Apenas habrá quien muera por un justo; por un hombre de bien tal vez se atrevería uno a morir. Es posible, en efecto, encontrar quizás alguno que se atreva a morir por un hombre de bien; pero por un inicuo, por un malhechor, por un pecador, ¿quién querrá entregar su vida, a no ser
Cristo, que fue justo hasta tal punto que justificó incluso a los que eran injustos?

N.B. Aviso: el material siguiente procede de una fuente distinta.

Definition set_caption (c : option (list Z)) (o : client_scene) : client_scene :=
  let d := payload o in
  let same := match caption d, c with
              | None, None => true
              | Some a, Some b => strncmp_eq a b SUPLA_SCENE_CAPTION_MAXSIZE
              | _, _ => false
              end in
  if same then o
  else
    let o := with_data (SceneData (take (Z.to_nat SUPLA_SCENE_CAPTION_MAXSIZE) <$> c)
               (user_icon_id d) (alt_icon_id d) (location_id d) (state d)) o in
    if negb (ind_scene_changed o)
    then set_change_indicator (Some (SceneIndicator true (ind_state_changed o))) o else o.

Definition scene_state_eqb (s t : scene_state) : bool :=
  bool_decide (ss_started_at s = ss_started_at t) && bool_decide (ss_ending_at s = ss_ending_at t)
  && caller_eqb (ss_caller s) (ss_caller t).

Definition set_state (st : scene_state) (o : client_scene) : client_scene :=
  let d := payload o in
  if scene_state_eqb (state d) st then o
  else
    let o := with_data (SceneData (caption d) (user_icon_id d) (alt_icon_id d) (location_id d) st) o in
    if negb (ind_state_changed o)
    then set_change_indicator (Some (SceneIndicator (ind_scene_changed o) true)) o else o.

(** *** What is sent *)

(** The structures without the member [EOL], which the pack has. *)
Record TSC_Scene := TSCScene {
  ts_Id : Z; ts_LocationId : Z; ts_AltIcon : Z; ts_UserIcon : Z;
  ts_CaptionSize : Z; ts_Caption : list Z
}.

Record TSC_SceneState := TSCSceneState {
  ts_SceneId : Z; ts_MillisecondsFromStart : Z; ts_MillisecondsLeft : Z;
  ts_InitiatorId : Z; ts_InitiatorNameSize : Z; ts_InitiatorName : list Z
}.

(** A text in a member of [max] characters that was zero: [None] does not occur
    ([set_text_some]). *)
Definition set_text (src : option (list Z)) (max : Z) : list Z * Z :=
  default ([], 0) (sproto__set_null_terminated_string src (replicate (Z.to_nat max) 0) 0 max).

Definition convert_scene (id : Z) (d : scene_data) : TSC_Scene :=
  let '(text, size) := set_text (caption d) SUPLA_SCENE_CAPTION_MAXSIZE in
  TSCScene id (location_id d) (alt_icon_id d) (user_icon_id d) size text.
Lemma nothing_marked env x : mark x = 0 → remote_update_scope env [x] = (false, [], [x]).
Proof.
  intros Hm. unfold remote_update_scope.
  assert (H : ∀ dt, do_remote_update env dt [x] = (false, [], [x])).
  { intros dt. unfold do_remote_update. cbn [update_items]. by rewrite Hm, Z.land_0_l. }
  cbn [remote_update_types]. rewrite !H. by repeat destruct (Z.land _ _ =? 0).
Qed.

(** A new value can be lost. The mark of a channel is taken away after its value has been
    read, without looking at it again. If the device gives another value in between, the mark it
    sets is taken away with the first one: the client has been sent the old value, and the
    updates that follow have nothing to send, whatever the value is then. *)
Theorem value_change_lost env it : 9 <= protocol_version →
  mark it = OI_REMOTEUPDATE_DATA2 →
  let '(v, online, _) := read_value env it in
  let '(msgs, arr) := racing_update env OI_REMOTEUPDATE_DATA2
    (λ arr, (on_channel_value_changed (extra_id it) (item_id it) false arr).2) it in
  (∃ call, msgs = [ChannelValuePackUpdate call
                     (Datapack [(proto_get_channel_value (item_id it) v online, 1)] 0)]) ∧
  ∀ env', remote_update_scope env' arr = (false, [], arr).
Proof.
  intros Hv Hm. unfold racing_update, get_channel_data.
  change (negb (Z.land OI_REMOTEUPDATE_DATA2 OI_REMOTEUPDATE_DATA1 =? 0)) with false.
  change (negb (Z.land OI_REMOTEUPDATE_DATA2 OI_REMOTEUPDATE_DATA2 =? 0)) with true.
  replace (9 <=? protocol_version) with true by lia. cbn iota.
  unfold read_value. destruct (proto_get_value _ _ _) as [[v online] c]. cbn.
  split; [by eexists|]. intros env'. apply nothing_marked. unfold concerns, mark_for_remote_update.
  cbn [item_id extra_id with_payload]. rewrite !Z.eqb_refl, orb_true_r.
  cbn [andb remote_update_is_possible channel_lists payload with_payload].
  change (@after_mark _ _ _ _ channel_lists) with channel_after_mark.
  cbn [snd]. destruct (channel_update_is_possible _ _);
    cbn [mark with_mark with_payload unmark_for_remote_update]; by rewrite Hm.
Qed.
End channels.

(** ** Examples *)

Definition a_channel : channel :=
  Channel 0 3 SUPLA_CHANNELTYPE_RELAY SUPLA_CHANNELFNC_LIGHTSWITCH 0 0 0 0 20 0 (Some [76]) false false
    0 (replicate 8 0) timeval_zero.

Definition on_value (b : Z) : user_value :=
  UserValue (ChanValue (b :: replicate 7 0) (replicate 8 0) 0) (status_of false) 0.

Definition env_of (answers : Z → Z → option user_value) : channel_env :=
  ChannelEnv answers (λ _, None) (λ _, (timeval_zero, timeval_zero)).

Lemma old_clients_lose_values_witness :
  (8 < 9 ∧ Forall (λ it, mark it = OI_REMOTEUPDATE_DATA2)
     ([Item 5 1 2 a_channel] ++ [Item 6 1 2 a_channel])) ∧
  ∃ v online arr',
    @do_remote_update _ _ _ _ (channel_lists 8) (env_of (λ _ _, Some (on_value 1)))
      OI_REMOTEUPDATE_DATA2 ([Item 5 1 2 a_channel] ++ [Item 6 1 2 a_channel])
      = (true, [ChannelValueUpdate (TSCChannelValue 6 online v)], arr') ∧
    Forall (λ it, mark it = 0) arr'.
Proof.
  split; [split; [lia|repeat constructor]|].
  apply (old_clients_lose_values 8 _ [Item 5 1 2 a_channel] (Item 6 1 2 a_channel));
    [lia|repeat constructor].
Defined.

Lemma value_change_lost_witness :
  (9 <= 20 ∧ mark (Item 5 1 2 a_channel) = OI_REMOTEUPDATE_DATA2) ∧
  let env := env_of (λ _ _, Some (on_value 1)) in
  let '(v, online, _) := read_value env (Item 5 1 2 a_channel) in
  let '(msgs, arr) := racing_update 20 env OI_REMOTEUPDATE_DATA2
    (λ arr, (on_channel_value_changed 20 1 5 false arr).2) (Item 5 1 2 a_channel) in
  (∃ call, msgs = [ChannelValuePackUpdate call
                     (Datapack [(proto_get_channel_value 20 5 v online, 1)] 0)]) ∧
  ∀ env', @remote_update_scope _ _ _ _ (channel_lists 20) env' arr = (false, [], arr).
Proof.
  split; [split; [lia|done]|].
  exact (value_change_lost 20 (env_of (λ _ _, Some (on_value 1))) (Item 5 1 2 a_channel)
    ltac:(lia) eq_refl).
Defined.

Lemma told_answers_in l new answers d c :
  told_answers l new answers d c = if bool_decide ((d, c, false) ∈ l) then new d c else answers d c.
Proof using Type.
  clear. unfold told_answers. revert answers.
  induction l as [|[[d' c'] e] l IH]; intros answers; cbn [foldl fst snd]; [done|]. rewrite IH.
  destruct (bool_decide ((d, c, false) ∈ l)) eqn:El.
  - apply bool_decide_eq_true in El. rewrite bool_decide_eq_true_2; [done|by right].
  - apply bool_decide_eq_false in El.
    assert (Hiff : (d, c, false) ∈ (d', c', e) :: l ↔ (d = d' ∧ c = c') ∧ e = false).
    { rewrite elem_of_cons. naive_solver. }
    destruct e; [rewrite bool_decide_eq_false_2; naive_solver|]. unfold set_answer.
    destruct (Z.eqb_spec d d') as [-> |]; [destruct (Z.eqb_spec c c') as [-> |]|]; cbn [andb].
    + rewrite bool_decide_eq_true_2; naive_solver.
    + rewrite bool_decide_eq_false_2; naive_solver.
    + rewrite bool_decide_eq_false_2; naive_solver.
Qed.

Lemma clients_follow pv l new answers arr k :
  rtc (step pv) (World answers arr k) (World (told_answers l new answers) (client_told pv l arr) k).
Proof using Type.
  clear. revert answers arr. induction l as [|[[d c] e] l IH]; intros answers arr; cbn; [done|].
  eapply rtc_l; [|apply IH].
  destruct e; cbn; [apply step_extended|apply step_value].
Qed.

(** No value is valid for a time only: no device sleeps. *)
Definition never_sleeps (ds : list device) : Prop :=
  ∀ d x, d ∈ ds → x ∈ d_channels d → d_valid_to x = timeval_zero.

Lemma never_sleeps_changed now version value offline ds x : never_sleeps ds →
  never_sleeps (on_device (channel_id x) (λ x, (handle now version value offline None x).2) <$> ds).
Proof using Type.
  clear virtual calculated_value. intros Hs d y Hd Hy.
  destruct (elem_of_changed _ _ _ _ _ (handle_props now version value offline None) Hd Hy)
    as (d0 & y0 & H1 & H2 & -> & ->). specialize (Hs d0 y0 H1 H2).
  unfold on_channel, handle, set_value, set_availability_status.
  repeat case_match; simplify_eq; done.
Qed.

Lemma no_validity now ds d c : never_sleeps ds →
  get_channel_value now ds d c
  = match get_device d c ds with
    | None => virtual c
    | Some _ => (λ s, UserValue s.1 s.2 0) <$> (seen <$> get_channel_value now ds d c)
    end.
Proof using Type.
  intros Hs. unfold get_channel_value. destruct (get_device d c ds) as [D|] eqn:ED; [|done].
  destruct (find_channel c D) as [x|] eqn:Ex; [|done]. cbn [mbind option_bind].
  destruct (foldl _ _ _) as [sub t]. cbn. do 2 f_equal.
  apply find_channel_Some in Ex as (_ & _ & Hx). apply get_device_elem in ED.
  unfold get_value_validity_time_sec. by rewrite (Hs D x ED Hx).
Qed.

Lemma validity_unchanged now ds ds' d c : never_sleeps ds → never_sleeps ds' →
  (get_device d c ds' = None ↔ get_device d c ds = None) →
  seen <$> get_channel_value now ds' d c = seen <$> get_channel_value now ds d c →
  get_channel_value now ds' d c = get_channel_value now ds d c.
Proof using Type.
  clear value_config_of new_ic_extended. intros H1 H2 Hi Hs.
  rewrite (no_validity now ds' d c H2), (no_validity now ds d c H1), Hs.
  destruct (get_device d c ds'), (get_device d c ds); try done; naive_solver.
Qed.


End user.

(** ** A gate and the sensor of another device *)

Definition plain_config (_ : unit) : value_config :=
  ValueConfig None None 0 (λ v, v) (λ v, v).

Definition no_extended (_ _ : Z) (_ : unit) : unit := ().

Definition example_gate : dchannel (E:=unit) (J:=unit) :=
  DChannel (Props 10 0 1 0 SUPLA_CHANNELFNC_CONTROLLINGTHEGATE 500 20 0 None None None None) 0 ()
    zeros SUPLA_CHANNEL_OFFLINE_FLAG_ONLINE timeval_zero None.

Definition example_sensor : dchannel (E:=unit) (J:=unit) :=
  DChannel (Props 20 0 2 0 SUPLA_CHANNELFNC_OPENINGSENSOR_GATE 10 0 0 None None None None) 0 ()
    (set_byte 0 1 zeros) SUPLA_CHANNEL_OFFLINE_FLAG_ONLINE timeval_zero None.

Definition example_devices : list (device (E:=unit) (J:=unit)) :=
  [Device 1 20 [example_gate]; Device 2 20 [example_sensor]].
(* ===== verification/DeviceRequests.v ===== *)
(** * DeviceRequests: what the server asks of devices

    The operations of device/devicechannels.cpp that give a command to a channel, with the tests
    of device/devicechannel.cpp, actions/action_hvac_parameters.cpp, and the groups of channels of
    user/userchannelgroups.cpp with dcpair.cpp. Actions.v ends with operations on channels and
    groups; here they become the requests that devices get, and UserChannels.v has what devices
    send back. *)

From stdpp Require Import sorting.
From S2P Require Import Prelude ChannelFunctions ProtoTypes Caller Actions Relations ChannelValues ObjContainer ClientChannels UserChannels.

#[local] Open Scope list_scope.
#[local] Open Scope Z_scope.

(** ** Requests *)

Definition CALCFG_DATA_SIZE : nat := Z.to_nat SUPLA_CALCFG_DATA_MAXSIZE.
Definition SUPLA_CALCFG_CMD_RESET_COUNTERS : Z := 7000.
Definition SUPLA_CALCFG_CMD_RECALIBRATE : Z := 8000.
Definition SUPLA_CALCFG_CMD_IDENTIFY_SUBDEVICE : Z := 9310.
Definition SUPLA_CALCFG_CMD_RESTART_SUBDEVICE : Z := 9410.
Definition SUPLA_CALCFG_CMD_TAKE_OCR_PHOTO : Z := 9420.
Definition SUPLA_CALCFG_CMD_MUTE_ALARM_SOUND : Z := 9430.
Definition SUPLA_CALCFG_DATATYPE_RS_SETTINGS : Z := 1000.
Definition SUPLA_CHANNEL_FLAG_CALCFG_RESET_COUNTERS : Z := 8192.
Definition SUPLA_CHANNEL_FLAG_CALCFG_RECALIBRATE : Z := 16384.
Definition SUPLA_CHANNEL_FLAG_CALCFG_IDENTIFY_SUBDEVICE : Z := 32768.
Definition SUPLA_CHANNEL_FLAG_CALCFG_RESTART_SUBDEVICE : Z := 1073741824.
Definition SUPLA_THERMOSTAT_CMD_TURNON : Z := 1.
Definition SUPLA_THERMOSTAT_CMD_SET_MODE_AUTO : Z := 2.
Definition SUPLA_THERMOSTAT_CMD_SET_MODE_NORMAL : Z := 5.
Definition SUPLA_THERMOSTAT_CMD_SET_TEMPERATURE : Z := 13.
Definition TEMPERATURE_INDEX1 : Z := 1.
Definition SUPLA_HVAC_SUBFUNCTION_HEAT : Z := 1.
Definition SUPLA_HVAC_SUBFUNCTION_COOL : Z := 2.

(** TSD_DeviceCalCfgRequest *)
Record calcfg := CalCfg {
  cc_SenderID : Z; cc_ChannelNumber : Z; cc_Command : Z; cc_SuperUserAuthorized : bool;
  cc_DataType : Z; cc_DataSize : Z; cc_Data : list Z
}.

(** What leaves for a device: TSD_SuplaChannelNewValue, TSD_SuplaChannelGroupNewValue and
    TSD_DeviceCalCfgRequest; and what a gate asks of its tasks, which are in GateOpenClose.v. *)
Inductive request :=
  | ChannelNewValue (SenderID ChannelNumber DurationMS : Z) (value : list Z)
  | ChannelGroupNewValue (SenderID GroupID EOL ChannelNumber DurationMS : Z) (value : list Z)
  | DeviceCalCfg (r : calcfg)
  | CancelTasks (channel : Z)
  | OpenCloseTask (c : supla_caller) (channel : Z) (open : bool).

Definition value_of (r : request) : option (list Z) :=
  match r with
  | ChannelNewValue _ _ _ v | ChannelGroupNewValue _ _ _ _ _ v => Some v
  | _ => None
  end.

(** ** What can be written *)

Definition long_shading_functions : list Z :=
  [SUPLA_CHANNELFNC_CONTROLLINGTHEROLLERSHUTTER; SUPLA_CHANNELFNC_CONTROLLINGTHEROOFWINDOW;
   SUPLA_CHANNELFNC_CONTROLLINGTHEFACADEBLIND; SUPLA_CHANNELFNC_TERRACE_AWNING;
   SUPLA_CHANNELFNC_PROJECTOR_SCREEN; SUPLA_CHANNELFNC_CURTAIN; SUPLA_CHANNELFNC_VERTICAL_BLIND;
   SUPLA_CHANNELFNC_ROLLER_GARAGE_DOOR].

Definition is_value_writable (func : Z) : bool :=
  one_of func gate_lock_functions || one_of func long_shading_functions
  || one_of func
       [SUPLA_CHANNELFNC_POWERSWITCH; SUPLA_CHANNELFNC_LIGHTSWITCH; SUPLA_CHANNELFNC_DIMMER;
        SUPLA_CHANNELFNC_RGBLIGHTING; SUPLA_CHANNELFNC_DIMMERANDRGBLIGHTING;
        SUPLA_CHANNELFNC_DIMMER_CCT_AND_RGB; SUPLA_CHANNELFNC_DIMMER_CCT;
        SUPLA_CHANNELFNC_STAIRCASETIMER; SUPLA_CHANNELFNC_VALVE_OPENCLOSE;
        SUPLA_CHANNELFNC_VALVE_PERCENTAGE; SUPLA_CHANNELFNC_DIGIGLASS_VERTICAL;
        SUPLA_CHANNELFNC_DIGIGLASS_HORIZONTAL].

Definition is_char_value_writable (func : Z) : bool :=
  one_of func gate_lock_functions || one_of func long_shading_functions
  || one_of func
       [SUPLA_CHANNELFNC_POWERSWITCH; SUPLA_CHANNELFNC_LIGHTSWITCH;
        SUPLA_CHANNELFNC_STAIRCASETIMER; SUPLA_CHANNELFNC_THERMOMETER;
        SUPLA_CHANNELFNC_THERMOSTAT_HEATPOL_HOMEPLUS; SUPLA_CHANNELFNC_VALVE_OPENCLOSE;
        SUPLA_CHANNELFNC_VALVE_PERCENTAGE].

Definition is_rgbw_value_writable (func : Z) : bool :=
  one_of func
    [SUPLA_CHANNELFNC_DIMMER; SUPLA_CHANNELFNC_RGBLIGHTING; SUPLA_CHANNELFNC_DIMMERANDRGBLIGHTING;
     SUPLA_CHANNELFNC_DIMMER_CCT_AND_RGB; SUPLA_CHANNELFNC_DIMMER_CCT].

Definition switch_functions : list Z :=
  [SUPLA_CHANNELFNC_POWERSWITCH; SUPLA_CHANNELFNC_LIGHTSWITCH; SUPLA_CHANNELFNC_STAIRCASETIMER;
   SUPLA_CHANNELFNC_THERMOSTAT_HEATPOL_HOMEPLUS].

(** The thermostats that [set_on] knows: of the functions with such a value, not the dryer and the
    fan. *)
Definition switched_hvac_functions : list Z :=
  [SUPLA_CHANNELFNC_HVAC_THERMOSTAT; SUPLA_CHANNELFNC_HVAC_THERMOSTAT_HEAT_COOL;
   SUPLA_CHANNELFNC_HVAC_THERMOSTAT_DIFFERENTIAL; SUPLA_CHANNELFNC_HVAC_DOMESTIC_HOT_WATER].

(** [supla_channel_hvac_value::clear] *)
Definition hvac_clear (v : list Z) : list Z := zeros.

(** [supla_action_hvac_parameters::apply_on] *)
Definition hvac_apply_on (p : hvac_parameters) (v : list Z) : list Z :=
  let v := set_mode (Mode p) v in
  let v := if has_flag (Actions.hvac_flags p) SUPLA_HVAC_VALUE_FLAG_SETPOINT_TEMP_HEAT_SET
           then set_setpoint_temperature_heat (SetpointTemperatureHeat p) v
           else set_setpoint_temperature_heat_to_null v in
  if has_flag (Actions.hvac_flags p) SUPLA_HVAC_VALUE_FLAG_SETPOINT_TEMP_COOL_SET
  then set_setpoint_temperature_cool (SetpointTemperatureCool p) v
  else set_setpoint_temperature_cool_to_null v.

(** [set_on] and [timer_arm] with a thermostat. *)
Definition hvac_switched (on toggle : bool) (v : list Z) : list Z :=
  if toggle then hvac_toggle v else if on then hvac_turn_on v else hvac_turn_off v.

Section requests.
(** Extended values and documents as in UserChannels.v. What documents say: the time of a relay,
    the times of a shutter as they are sent and as [recalibrate] sends them, and the subfunction of
    a thermostat with this number; what an extended value says: whether a thermostat runs its
    program; the flags of a channel; and whether a request of configuration is sent, which
    depends on the version of the device. *)
Context {E J : Type}.
Context (relay_time_ms shutter_duration : J → Z) (shutter_times : J → option (Z * Z))
  (subfunction : J → Z → option Z) (program_mode : E → option bool)
  (flags_of : dchannel (E:=E) (J:=J) → Z) (calcfg_sent : calcfg → bool).
Notation dchannel := (dchannel (E:=E) (J:=J)).
Notation device := (device (E:=E) (J:=J)).
Notation channel_id x := (p_id (d_props x)).
Notation func_of x := (p_func (d_props x)).
Notation number_of x := (p_number (d_props x)).

(** [supla_device_channel::get_flags] goes through an [int]. *)
Definition channel_get_flags (x : dchannel) : Z := u64 (i32 (flags_of x)).

Definition get_char (x : dchannel) : Z := char_at 0 (d_value x).

Definition get_value_duration (x : dchannel) : Z :=
  if one_of (func_of x) gate_lock_functions then u32 (p_param1 (d_props x))
  else if func_of x =? SUPLA_CHANNELFNC_STAIRCASETIMER then u32 (relay_time_ms (d_json x))
  else if one_of (func_of x) long_shading_functions then u32 (shutter_duration (d_json x))
  else 0.

(** ** Setting a value *)

Section channel_of_device.
(** The version of the device's protocol, who asks, and the group that the channel is asked in, 0 for
    none, with the mark of the last one of the device. *)
Context (version : Z) (caller : supla_caller) (group_id eol : Z).

Definition async_set_channel_value (x : dchannel) (value : list Z) (duration_ms : Z)
    (cancel_tasks : bool) : list request :=
  (if cancel_tasks && one_of (func_of x) gate_functions then [CancelTasks (channel_id x)] else [])
  ++ [if negb (group_id =? 0) && (13 <=? version)
      then ChannelGroupNewValue (convert_to_sender_id caller) group_id (u8 eol) (number_of x)
             (u32 duration_ms) value
      else ChannelNewValue (if group_id =? 0 then convert_to_sender_id caller else 0)
             (number_of x) (u32 duration_ms) value].

(** The overload that takes the duration from the channel. *)
Definition async_set_value (x : dchannel) (value : list Z) (cancel_tasks : bool) : list request :=
  async_set_channel_value x value (get_value_duration x) cancel_tasks.

Definition set_device_channel_value (x : dchannel) (value : list Z) : list request :=
  if is_value_writable (func_of x) then async_set_value x value true else [].

Definition set_device_channel_rgbw_value (x : dchannel)
    (color color_brightness brightness on_off command white_temperature : Z)
    : bool * list request :=
  if is_rgbw_value_writable (func_of x)
  then (true, async_set_value x (assign_rgbw_value (func_of x) color color_brightness brightness
                                   on_off command white_temperature zeros) true)
  else (false, []).

(** [get_value<supla_channel_rgbw_value>] and [get_value<supla_channel_hvac_value>] give a value
    where the class of the channel's value is this one. *)
Definition rgbw_value (x : dchannel) : option (list Z) :=
  match new_value (func_of x) with RgbwValue => Some (d_value x) | _ => None end.

Definition hvac_value (x : dchannel) : option (list Z) :=
  match new_value (func_of x) with HvacValue => Some (d_value x) | _ => None end.

Definition set_device_channel_char_value (x : dchannel) (value : Z) (cancel_tasks : bool)
    : bool * list request :=
  if is_rgbw_value_writable (func_of x) then
    match rgbw_value x with
    | Some v =>
        let level := if 0 <? value then 100 else 0 in
        set_device_channel_rgbw_value x (i32 (get_color v)) level level 1 0
          (get_white_temperature v)
    | None => (false, [])
    end
  else if is_char_value_writable (func_of x)
  then (true, async_set_value x (set_byte 0 value (d_value x)) cancel_tasks)
  else (false, []).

Ninguna obra buena habíamos realizado, hermanos míos; todas nuestras acciones eran malas. Pero, a pesar de ser malas las obras de los hombres, la misericordia de Dios no abandonó a los humanos. Y siendo dignos de castigo, en lugar del castigo que se merecían, les gratificó la gracia que no se merecían. Y Dios envió a su Hijo para que nos rescatara, no con oro o plata, sino a precio de su sangre, la sangre de aquel Cordero sin mancha, llevado al matadero por el bien de los corderos manchados, si es que debe decirse simplemente manchados y no totalmente corrompidos. Tal ha sido, pues, la gracia que hemos recibido. Vivamos, por tanto, dignamente, ayudados por la gracia que hemos recibido y no hagamos injuria a la grandeza del don que nos ha sido dado. Un médico extraordinario ha venido hasta nosotros, y todos nuestros pecados han sido perdonados. Si volvemos a enfermar, no sólo nos dañaremos a nosotros mismos, sino que seremos además ingratos para con nuestro médico.
Sigamos, pues, las sendas que él nos indica e imitemos en particular, su humildad, aquella humildad por la que él se rebajó a sí mismo en provecho nuestro. Esta senda de humildad nos la ha enseñado él con sus palabras y, para darnos ejemplo, él mismo anduvo por ella, muriendo por nosotros. En efecto, no habría muerto, si no se hubiera humillado.
¿Quién hubiera podido matar a Dios, si Dios no se hubiera humillado? Y Cristo es Hijo de Dios, y el Hijo de Dios es ciertamente Dios. El es el Hijo de Dios, la Palabra de Dios, de la que dice Juan: En el principio ya existía la Palabra, y la Palabra estaba junto a Dios, y la Palabra era Dios. La Palabra en el principio estaba junto a Dios. Por medio de la Palabra se hizo todo, y sin ella no se hizo nada. ¿Quién hubiera podido matar a aquel por quien se hizo todo y sin el que no se hizo nada? ¿Quién hubiese podido matarlo, si no se hubiera humillado? ¿Y cómo se humilló?
Dice el mismo Juan: La Palabra se hizo carne y acampó entre nosotros. Pues la Palabra de Dios no hubiera podido sufrir la muerte. Para poder morir por nosotros, siendo como era inmortal, la Palabra se hizo carne, y acampó entre nosotros. Así, el que era inmortal, se revistió de mortalidad para poder morir por nosotros y destruir nuestra muerte con su muerte.
Esto fue lo que hizo el Señor, éste es el don que nos otorgó. Siendo grande, se humilló; humillado, quiso morir; habiendo muerto, resucitó y fue exaltado para que nosotros no quedáramos abandonados en el abismo, sino que fuéramos exaltados con él en la resurrección de los muertos, los que, ya desde ahora, hemos resucitado por la fe y por la confesión de su nombre.